Startpagina Economie

Klimaatverandering raakt Belgische landbouwproductie

De opwarming van de aarde berokkent de landbouw steeds meer schade. De jaarlijkse kosten van onder meer verzilting, erosie en overstromingen lopen tussen 2019 en 2050 op tot 606 miljoen euro. Dat blijkt uit een studie die is uitgevoerd in opdracht van de Nationale Klimaatcommissie. De aardappel- en maïsoogst kan een derde afnemen.

Leestijd : 3 min

Klimaatverandering raakt de landbouw nu al, schrijven de rapporteurs. Zo leidden de periodes van droogte en hitte in 2018 in het Vlaams Gewest tot een vermindering van het productievolume met 31% voor aardappelen, 13% voor suikerbieten en 10% voor granen, waarvoor claims ter waarde van 150 miljoen euro werden ingediend bij het Vlaams Rampenfonds. Dat fonds wordt overigens vervangen door een verzekeringssysteem.

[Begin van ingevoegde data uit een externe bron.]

(* ===== verification/Histories.v ===== *)
(** * Chats: requests and reading

    [data/data_histories.cpp]: the requests of each chat, of which those for
    messages wait while something is deleted; the entries of chats asked from
    the server, with what waits for them; reading reported to the server. A
    request that is made is in [api] until it is answered or cancelled, with what
    its answer does, and what a handler of another part of the program does
    besides is not here; a call that is left for later is counted. The number of
    a request does not wrap around. [None] is a failed [Expects] or [Assert]. *)

From S2P Require Import Prelude Ids StateMonad ChatReading.

Definition kReadRequestTimeout : Z := 3000.

Inductive RequestType := NoType | HistoryRequest | ReadInbox | Delete | Send.
#[export] Instance RequestType_eq : EqDecision RequestType.
Proof. solve_decision. Defined.

(** What makes a request, when it is called. [Outside] is of another part. *)
Inductive Generator :=
  | Outside (what : Z) | FakeChatList | GroupAround (id : Z) | ReadTill (tillId : Z)
  | DeleteMessages (ids : list Z) (revoke : bool) | DeleteAll (deleteTillId : Z) (justClear revoke : bool)
  | DeleteByDates (minDate maxDate : Z) (revoke : bool).

Inductive DeleteMethod := DeleteChannel | DeleteChannelHistory | DeleteChat | DeleteHistory.

(** A request that was made: the chat, the id and what made it, for those with
    one; the method for those that delete everything. *)
Inductive Asked :=
  | Generated (history id : Z) (g : Generator) (method : DeleteMethod)
  | PeerDialogs (histories : list Z) | FolderDialogs (folder : Z) | MarkUnread (history : Z) (unread : bool)
  | JoinToDelete (history deleteTillId : Z) (justClear revoke : bool).

Inductive Callback := CallReadInbox | CallChatListMessage | CallOutside (what : Z).

Record SentRequest := mk_sent { generator : Generator; sentId : Z; type : RequestType }.
Record State := mk_hstate {
  postponed : gmap Z Generator; sent : gmap Z SentRequest; willReadTill : Z; sentReadTill : Z; willReadWhen : Z;
  sentReadDone : bool; postponedRequestEntry : bool }.
Definition State_new : State := mk_hstate ∅ ∅ 0 0 0 false false.

Record Histories := mk_histories {
  chats : Z -> History; states : gmap Z State; historyByRequest : gmap Z Z; requestAutoincrement : Z;
  readRequestsTimer : option Z; dialogFolderRequests : gset Z; dialogRequests : gmap Z (list Callback);
  dialogRequestsPending : gmap Z (list Callback); fakeChatListRequests : gset Z; chatListGroupRequests : gmap Z (Z * Z);
  now : Z; api : gmap Z Asked; lastRequest : Z; postedCalls : nat; called : list Z }.
Definition Histories_new (chats : Z -> History) (now : Z) : Histories :=
  mk_histories chats ∅ ∅ 0 None ∅ ∅ ∅ ∅ ∅ now ∅ 0 0 [].

Definition set_postponed (v : gmap Z Generator) (s : State) : State :=
  mk_hstate v (sent s) (willReadTill s) (sentReadTill s) (willReadWhen s) (sentReadDone s) (postponedRequestEntry s).
Definition set_sent (v : gmap Z SentRequest) (s : State) : State :=
  mk_hstate (postponed s) v (willReadTill s) (sentReadTill s) (willReadWhen s) (sentReadDone s) (postponedRequestEntry s).
Definition set_willReadTill (v : Z) (s : State) : State :=
  mk_hstate (postponed s) (sent s) v (sentReadTill s) (willReadWhen s) (sentReadDone s) (postponedRequestEntry s).
Definition set_sentReadTill (v : Z) (s : State) : State :=
  mk_hstate (postponed s) (sent s) (willReadTill s) v (willReadWhen s) (sentReadDone s) (postponedRequestEntry s).
Definition set_willReadWhen (v : Z) (s : State) : State :=
  mk_hstate (postponed s) (sent s) (willReadTill s) (sentReadTill s) v (sentReadDone s) (postponedRequestEntry s).
Definition set_sentReadDone (v : bool) (s : State) : State :=
  mk_hstate (postponed s) (sent s) (willReadTill s) (sentReadTill s) (willReadWhen s) v (postponedRequestEntry s).
Definition set_postponedRequestEntry (v : bool) (s : State) : State :=
  mk_hstate (postponed s) (sent s) (willReadTill s) (sentReadTill s) (willReadWhen s) (sentReadDone s) v.

Definition set_chats (v : Z -> History) (w : Histories) : Histories :=
  mk_histories v (states w) (historyByRequest w) (requestAutoincrement w) (readRequestsTimer w) (dialogFolderRequests w) (dialogRequests w) (dialogRequestsPending w) (fakeChatListRequests w) (chatListGroupRequests w) (now w) (api w) (lastRequest w) (postedCalls w) (called w).
Definition set_states (v : gmap Z State) (w : Histories) : Histories :=
  mk_histories (chats w) v (historyByRequest w) (requestAutoincrement w) (readRequestsTimer w) (dialogFolderRequests w) (dialogRequests w) (dialogRequestsPending w) (fakeChatListRequests w) (chatListGroupRequests w) (now w) (api w) (lastRequest w) (postedCalls w) (called w).
Definition set_byRequest (v : gmap Z Z) (w : Histories) : Histories :=
  mk_histories (chats w) (states w) v (requestAutoincrement w) (readRequestsTimer w) (dialogFolderRequests w) (dialogRequests w) (dialogRequestsPending w) (fakeChatListRequests w) (chatListGroupRequests w) (now w) (api w) (lastRequest w) (postedCalls w) (called w).
Definition set_autoincrement (v : Z) (w : Histories) : Histories :=
  mk_histories (chats w) (states w) (historyByRequest w) v (readRequestsTimer w) (dialogFolderRequests w) (dialogRequests w) (dialogRequestsPending w) (fakeChatListRequests w) (chatListGroupRequests w) (now w) (api w) (lastRequest w) (postedCalls w) (called w).
Definition set_timer (v : option Z) (w : Histories) : Histories :=
  mk_histories (chats w) (states w) (historyByRequest w) (requestAutoincrement w) v (dialogFolderRequests w) (dialogRequests w) (dialogRequestsPending w) (fakeChatListRequests w) (chatListGroupRequests w) (now w) (api w) (lastRequest w) (postedCalls w) (called w).
Definition set_folders (v : gset Z) (w : Histories) : Histories :=
  mk_histories (chats w) (states w) (historyByRequest w) (requestAutoincrement w) (readRequestsTimer w) v (dialogRequests w) (dialogRequestsPending w) (fakeChatListRequests w) (chatListGroupRequests w) (now w) (api w) (lastRequest w) (postedCalls w) (called w).
Definition set_dialogs (v : gmap Z (list Callback)) (w : Histories) : Histories :=
  mk_histories (chats w) (states w) (historyByRequest w) (requestAutoincrement w) (readRequestsTimer w) (dialogFolderRequests w) v (dialogRequestsPending w) (fakeChatListRequests w) (chatListGroupRequests w) (now w) (api w) (lastRequest w) (postedCalls w) (called w).
Definition set_pending (v : gmap Z (list Callback)) (w : Histories) : Histories :=
  mk_histories (chats w) (states w) (historyByRequest w) (requestAutoincrement w) (readRequestsTimer w) (dialogFolderRequests w) (dialogRequests w) v (fakeChatListRequests w) (chatListGroupRequests w) (now w) (api w) (lastRequest w) (postedCalls w) (called w).
Definition set_fakes (v : gset Z) (w : Histories) : Histories :=
  mk_histories (chats w) (states w) (historyByRequest w) (requestAutoincrement w) (readRequestsTimer w) (dialogFolderRequests w) (dialogRequests w) (dialogRequestsPending w) v (chatListGroupRequests w) (now w) (api w) (lastRequest w) (postedCalls w) (called w).
Definition set_groups (v : gmap Z (Z * Z)) (w : Histories) : Histories :=
  mk_histories (chats w) (states w) (historyByRequest w) (requestAutoincrement w) (readRequestsTimer w) (dialogFolderRequests w) (dialogRequests w) (dialogRequestsPending w) (fakeChatListRequests w) v (now w) (api w) (lastRequest w) (postedCalls w) (called w).
Definition set_now (v : Z) (w : Histories) : Histories :=
  mk_histories (chats w) (states w) (historyByRequest w) (requestAutoincrement w) (readRequestsTimer w) (dialogFolderRequests w) (dialogRequests w) (dialogRequestsPending w) (fakeChatListRequests w) (chatListGroupRequests w) v (api w) (lastRequest w) (postedCalls w) (called w).
Definition set_api (v : gmap Z Asked) (w : Histories) : Histories :=
  mk_histories (chats w) (states w) (historyByRequest w) (requestAutoincrement w) (readRequestsTimer w) (dialogFolderRequests w) (dialogRequests w) (dialogRequestsPending w) (fakeChatListRequests w) (chatListGroupRequests w) (now w) v (lastRequest w) (postedCalls w) (called w).
Definition set_lastRequest (v : Z) (w : Histories) : Histories :=
  mk_histories (chats w) (states w) (historyByRequest w) (requestAutoincrement w) (readRequestsTimer w) (dialogFolderRequests w) (dialogRequests w) (dialogRequestsPending w) (fakeChatListRequests w) (chatListGroupRequests w) (now w) (api w) v (postedCalls w) (called w).
Definition set_posted (v : nat) (w : Histories) : Histories :=
  mk_histories (chats w) (states w) (historyByRequest w) (requestAutoincrement w) (readRequestsTimer w) (dialogFolderRequests w) (dialogRequests w) (dialogRequestsPending w) (fakeChatListRequests w) (chatListGroupRequests w) (now w) (api w) (lastRequest w) v (called w).
Definition set_called (v : list Z) (w : Histories) : Histories :=
  mk_histories (chats w) (states w) (historyByRequest w) (requestAutoincrement w) (readRequestsTimer w) (dialogFolderRequests w) (dialogRequests w) (dialogRequestsPending w) (fakeChatListRequests w) (chatListGroupRequests w) (now w) (api w) (lastRequest w) (postedCalls w) v.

Klimaatverandering zal naar verwachting een reeks (soms tegengestelde) effecten veroorzaken. Enerzijds kunnen gewassen profiteren van CO2-fertilisatie dankzij verhoogde atmosferische CO2 concentraties en zodoende hun productiviteit verhogen. Hogere gemiddelde temperaturen verlengen dan weer het potentiële groeiseizoen. Aan de andere kant zullen langdurige droogteperiodes, zonnebrand, overstromingen en hagelbuien schade veroorzaken.

Bovendien wordt verwacht dat aanhoudende hoge temperaturen en droogte de productiviteit van de veestapel zullen verminderen door negatieve effecten op de graslandopbrengst en de gezondheid van de dieren. In het algemeen geldt dat op Europese schaal vooral Zuid-Europa negatief beïnvloed wordt. In bepaalde scenario’s neemt de productie van niet-bewaterde gewassen als tarwe, maïs en suikerbieten in Zuid-Europa richting 2050 af met 50%. De waarde van landbouwgrond neemt in Zuid-Europa dan af met 80% in het jaar 2100. In dat scenario gaan boeren hun land eenvoudigweg opgeven.

Tegen 2050 zouden de gecombineerde effecten van klimaatverandering) en atmosferische CO2- concentratie op de gemiddelde gewasproductiviteit in ons land tot 10-20% winst kunnen opleveren in vergelijking met de periode 1981-2010. Voorwaarde is dan wel dat het CO2-fertilisatie effect ten volle kan spelen, wat afhangt van de beschikbaarheid van nutriënten.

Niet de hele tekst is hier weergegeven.